Verso l’infinito e oltre

Verso l’infinito e oltre

Le distanze fisiche si allungano grazie alla conquista dello spazio



La grande migrazione dell’uomo

L’invio di sonde e satelliti nello spazio alla ricerca di pianeti abitabili è esponenzialmente aumentato dopo che la razza umana si è “trasferita” sui nuovi esopianeti che orbitano intorno alla stella TRAPPIST-1, in una galassia distante 40 anni luce dalla Terra.

Ora, nel 2038, chi ha avuto la possibilità economica si è trasferito sui nuovi pianeti per rifondare una nuova civiltà, lontano dal nostro pianeta natale che è diventato ormai un inferno, a causa dell’essere umano che troppo tardi si è accorto di starsi autodistruggendo.

Alla Terra rimangono solo una decina di anni prima di diventare completamente inabitabile, per colpa degli sbalzi climatici che stanno completamente scombussolando le stagioni.

Durante la settimana le temperature variano dai 50° fino ai 20° sotto zero. Questa situazione sta velocemente degenerando e sempre più persone fremono per trovare un posto sulla navicella NETSTAR, progettata e realizzata dagli ingegneri di SpaceX, la compagnia aerospaziale di Elon Musk.

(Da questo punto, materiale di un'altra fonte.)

Lemma parse_anchor_wf (fresh : nat → string) (i : nat) (v : pyval) (a : Anchor) :
  fresh_ok fresh → parse_anchor fresh i v = Ok a → anchor_wf a.
Proof.
  intros Hfresh. unfold parse_anchor. destruct v as [| | | | | |kvs|]; try done.
  destruct (kind_of _) as [k|]; [|done].
  intros (ct & Hct & (off & Hoff & [= <-])%bind_ok)%bind_ok.
  apply parse_offset_range in Hoff.
  assert (∀ s, (if String.eqb (strip s) "" then fresh i else strip s) ≠ "" ∧
    strip (if String.eqb (strip s) "" then fresh i else strip s) =
    (if String.eqb (strip s) "" then fresh i else strip s)) as Hid.
  { intros s. destruct (String.eqb_spec (strip s) ""); [apply Hfresh|].
    split; [done|apply strip_idem]. }
  constructor; cbn [a_kind a_time a_offset_minutes a_id].
  - intros ->. rewrite decide_True in Hct by done. unfold parse_hhmm_text in Hct.
    destruct (parse_clock _ _) as [[h m]|] eqn:Hc; [|done]. simplify_eq/=.
    apply parse_clock_range in Hc as [??]. eauto.
  - intros ?. rewrite decide_False in Hct by done. by simplify_eq.
  - done.
  - destruct (dict_get kvs "id" PNone); try apply (Hid ""); apply Hid.
Qed.

Lemma kind_of_text (k : AnchorKind) : kind_of (PStr (kind_text k)) = Some k.
Proof. by destruct k. Qed.

Lemma parse_serialize (fresh : nat → string) (i : nat) (a : Anchor) :
  anchor_wf a → parse_anchor fresh i (serialize_anchor a) = Ok a.
Proof.
  intros [Hclock Hsolar Hoff [Hne Hid]]. destruct a as [id k t off en]; simpl in *.
  unfold parse_anchor, serialize_anchor.
  set (path := ("anchors[" +:+ pretty i +:+ "]")%string). clearbody path.
  cbn [a_kind a_time a_offset_minutes a_id a_enabled dict_get String.eqb Ascii.eqb Bool.eqb].
  rewrite kind_of_text, Hid.
  assert ((if decide (k = KClock)
           then Some <$> parse_hhmm_text (match t with Some t => PStr t | None => PNone end)
                           (path +:+ ".time")
           else Ok None) = Ok t) as ->.
  { case_decide as Hk; [|by rewrite Hsolar].
    destruct (Hclock Hk) as (h & m & Hh & Hm & ->). unfold parse_hhmm_text.
    by rewrite parse_fmt_hhmm. }
  cbn [mbind result_bind]. unfold parse_offset.
  rewrite (proj2 (andb_true_iff _ _)) by lia. cbn [mbind result_bind truthy].
  destruct (String.eqb_spec id ""); done.
Qed.

Lemma parse_anchors_wf (fresh : nat → string) (raw : pyval) (l : list Anchor) :
  fresh_ok fresh → parse_anchors fresh raw = Ok l → Forall anchor_wf l.
Proof.
  intros Hfresh Hl. unfold parse_anchors in Hl.
  destruct (negb (truthy raw)); [by simplify_eq|].
  destruct raw as [| | | | |items| |]; try done.
  apply Forall_forall. intros a Ha.
  destruct (traverse_elem_r _ _ _ _ Hl Ha) as ([i v] & _ & Hv). by eapply parse_anchor_wf.
Qed.

(** Parsing the stored anchor list normalises it.  Every parsed anchor is
    well formed: a clock anchor carries a canonical ["HH:MM"] in range and a
    solar one no time, the offset is within twelve hours and the identity is
    non-empty; writing the parsed anchors back and reading them again, with any
    supply of fresh identities, returns the same list: identities are stable
    across edits and nothing is redrawn or rounded a second time. *)
Theorem parse_anchors_normal (fresh : nat → string) (raw : pyval) (l : list Anchor) :
  fresh_ok fresh → parse_anchors fresh raw = Ok l →
  Forall anchor_wf l ∧
  ∀ fresh', parse_anchors fresh' (PList (serialize_anchor <$> l)) = Ok l.
Proof.
  intros Hfresh Hl. pose proof (parse_anchors_wf _ _ _ Hfresh Hl) as Hwf.
  split; [done|]. intros fresh'. unfold parse_anchors.
  destruct l as [|a l]; [done|]. cbn [truthy fmap list_fmap negb].
  apply traverse_ok. change (serialize_anchor a :: _) with (serialize_anchor <$> a :: l).
  rewrite imap_fmap. apply Forall2_same_length_lookup_2; [by rewrite length_imap|].
  intros i [j v] b Hv Hb. rewrite list_lookup_imap, Hb in Hv. simplify_eq/=.
  apply parse_serialize. by eapply Forall_lookup_1.
Qed.

(** ** The bisection of a spring-forward gap *)

(** [hi - lo <= 2^fuel] turns are enough, and [bisect_fuel] grants them. *)
Lemma bisect_fuel_enough (lo hi : Z) : hi - lo ≤ 2 ^ Z.of_nat (bisect_fuel lo hi).
Proof.
  unfold bisect_fuel. rewrite Z2Nat.id by apply Z.log2_up_nonneg.
  destruct (decide (1 < hi - lo)); [by apply Z.log2_up_spec|].
  rewrite Z.log2_up_eqn0 by lia. lia.
Qed.

Lemma bisect_exact (tz : zoneinfo) (post_offset T : Z) (fuel : nat) (lo hi : Z) :
  zone_ok tz = true → lo < T ≤ hi → hi - lo ≤ 2 ^ Z.of_nat fuel →
  (∀ s, lo ≤ s ≤ hi → offset_at tz (s * SECOND) = post_offset ↔ T ≤ s) →
  bisect fuel tz post_offset lo hi = (T - 1, T).
Proof.
  intros Hok. revert lo hi. induction fuel as [|fuel IH]; intros lo hi HT Hfuel Hoff.
  - simpl in *. f_equal; lia.
  - rewrite Nat2Z.inj_succ, Z.pow_succ_r in Hfuel by lia.
    simpl. rewrite Z.gtb_ltb. destruct (Z.ltb_spec 1 (hi - lo)); [|f_equal; lia].
    rewrite utcoffset_astimezone by done.
    assert (lo < (lo + hi) / 2 < hi ∧ 2 * ((lo + hi) / 2) ≤ lo + hi < 2 * ((lo + hi) / 2) + 2)
      as [Hmid Hmid2] by (Z.div_mod_to_equations; lia).
    specialize (Hoff ((lo + hi) / 2) ltac:(lia)) as Hm.
    case_cmp; apply IH; try lia; intros; apply Hoff; lia.
Qed.

Lemma whole_second_quot (x : Z) : whole_second x = true → x `quot` SECOND * SECOND = x.
Proof.
  unfold whole_second. intros Hx%Z.eqb_eq. apply Z.mod_divide in Hx as [k ->]; [|done].
  by rewrite Z.quot_mul.
Qed.

Lemma whole_second_sub (x y : Z) :
  whole_second x = true → whole_second y = true → whole_second (x - y) = true.
Proof. unfold whole_second. intros ?%Z.eqb_eq ?%Z.eqb_eq. apply Z.eqb_eq. time_lia. Qed.

(** In a gap, the code's bisection returns the transition itself. *)
Lemma first_valid_instant_gap (tz : zoneinfo) (w t p o : Z) :
  zone_ok tz = true → zone_whole_seconds tz = true → whole_second w = true →
  gap_at tz w = Some (t, p, o) →
  first_valid_instant_after_gap (LDT w false) tz = astimezone tz t.
Proof.
  intros Hok Hws Hw Hg.
  destruct (gap_at_spec tz Hok w t p o Hg) as (Hwt & _ & Hf & Ht & Hpre & Hpost).
  apply andb_true_iff in Hws as [Hb Htr].
  destruct (gap_scan_whole _ _ _ _ _ _ Hb Htr Hg) as (Hst & Hsp & Hso).
  unfold first_valid_instant_after_gap. cbn [ld_wall]. rewrite Hf, Ht.
  rewrite utcoffset_astimezone by done. rewrite (Hpost (w - p)) by lia.
  pose proof (whole_second_quot _ (whole_second_sub _ _ Hw Hso)) as Hlo.
  pose proof (whole_second_quot _ (whole_second_sub _ _ Hw Hsp)) as Hhi.
  pose proof (whole_second_quot _ Hst) as HT.
  set (lo := (w - o) `quot` SECOND) in *. set (hi := (w - p) `quot` SECOND) in *.
  set (T := t `quot` SECOND) in *. clearbody lo hi T.
  rewrite (bisect_exact tz o T); [cbn [snd]; by rewrite HT|done|..].
  - unfold SECOND in *. lia.
  - apply bisect_fuel_enough.
  - intros s Hs. unfold SECOND in *. split.
    + intros Ho. destruct (decide (T ≤ s)); [done|]. rewrite Hpre in Ho by lia. lia.
    + intros. apply Hpost. lia.
Qed.

(** ** Clock fire instants *)

(** The wall reading a clock anchor [h:m] with its offset names on day [d]. *)
Definition fire_wall (a : Anchor) (h m d : Z) : Z :=
  d * DAY + h * HOUR + m * MINUTE + a_offset_minutes a * MINUTE.

(** [a] is a clock anchor for [h:m]. *)
Definition clock_at (a : Anchor) (h m : Z) : Prop :=
  a_kind a = KClock ∧ ∃ text, a_time a = Some text ∧
    parse_clock (PStr text) "anchor.time" = Ok (h, m).

Lemma fire_wall_whole (a : Anchor) (h m d : Z) : whole_second (fire_wall a h m d) = true.
Proof. unfold whole_second, fire_wall. apply Z.eqb_eq. time_lia. Qed.

Lemma clock_fire_local_ok (a : Anchor) (h m d : Z) :
  clock_at a h m → clock_fire_local a d = Ok (LDT (fire_wall a h m d) false).
Proof.
  intros [_ (text & Ht & Hc)]. unfold clock_fire_local. rewrite Ht, Hc.
  cbn [mbind result_bind fst snd]. unfold fire_wall, dt_combine. do 3 f_equal. lia.
Qed.

(** The fire instant: the first instant with the wall reading, or the end of the
    gap that skips it. *)
Definition clock_fire (tz : zoneinfo) (w : Z) : Z :=
  match gap_at tz w with
  | None => to_utc tz (LDT w false)
  | Some (t, _, _) => t
  end.

Lemma fire_clock `{CaptureEnv} (a : Anchor) (h m d : Z) (tz : zoneinfo)
    (lat lon : option float) :
  zone_ok tz = true → zone_whole_seconds tz = true → clock_at a h m →
  anchor_fire_instant a d tz lat lon = Ok (Some (clock_fire tz (fire_wall a h m d))).
Proof.
  intros Hok Hws Hc. pose proof Hc as [Hk _]. unfold anchor_fire_instant.
  rewrite decide_True by done. rewrite (clock_fire_local_ok a h m d) by done.
  cbn [mbind result_bind].
  set (w := fire_wall a h m d). unfold clock_fire.
  change (wall_time_exists ?x ?z) with (wall_exists z x).
  destruct (gap_at tz w) as [[[t p] o]|] eqn:Hg.
  - destruct (wall_exists tz (LDT w false)) eqn:He.
    + apply (wall_exists_no_gap tz Hok) in He. congruence.
    + cbn [negb]. rewrite (first_valid_instant_gap tz w t p o); [|done..|apply fire_wall_whole|done].
      by rewrite to_utc_astimezone.
  - by rewrite (proj2 (wall_exists_no_gap tz Hok w)).
Qed.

I posti, come è ovvio che sia, si esauriscono velocemente e vengono prenotati principalmente dalle persone più abbienti che si possono permettere questi viaggi intergalassia per giungere sui nuovi pianeti.

Una nuova era di colonizzazione

L’economia, le abitudini e i modi di vivere in generale, sono stati completamente rivoluzionati per adattarsi al mix culturale che convive in questi pianeti, in quanto le persone provengono da diverse etnie, che però non hanno comunque più senso di esistere in questo momento.

La moneta è stata unificata ed è utilizzabile in tutti e 7 gli esopianeti presenti nella galassia. Lentamente le aziende che operavano sulla Terra stanno rinascendo, ma ora con più attenzione all’ambiente e all’eco-sostenibilità, per non commettere di nuovo lo stesso grave errore. L’attenzione alla cura dell’ambiente è quindi diventata maniacale, cercando fin dal principio di evitare forme di spreco o accumuli di rifiuti inquinanti da smaltire.

Anche i sistemi di comunicazione sono nettamente migliorati, grazie a un sistema di satelliti sparsi nel cosmo in questa neo-abitata galassia, che permette di comunicare a distanze 40 volte maggiore rispetto a quanto avveniva sulla Terra, con un segnale di copertura che avvolge quasi interamente la galassia.

Il business dei viaggi interplanetari

In seguito a questa migrazione di massa, la SpaceX in collaborazione con la NASA, ha approfittato di questa situazione per avviare un business riguardante i viaggi spaziali e interplanetari, visto il progresso tecnologico sviluppatosi in pochi anni, in qualche modo anche “obbligato” per riuscire a salvare gli umani in tempo utile.

Vengono organizzati sia viaggi con unica destinazione che tour del sistema solare e non solo. In così pochi anni lo spazio esplorabile è improvvisamente aumentato, ma allo stesso tempo siamo più vicini che mai, raggiungendo luoghi impensabili prima.

Se fino a 20 anni fa intraprendere un lungo viaggio significava andare per esempio in Indonesia, ora questi limiti sono stati abbattuti e con un volo spaziale di 8 ore si può visitare Mercurio e osservare piogge di asteroidi in un ristorante a lume di candela.

Lo spazio è stato conquistato dall’essere umano, il prossimo passo sarà quello di impossessarsi della dimensione del tempo, riuscendo a intraprendere viaggi nel futuro e nel passato. Questa realtà così lontana fino a pochi anni fa, visti i progressi della scienza negli ultimi anni, ora non sembra così impossibile.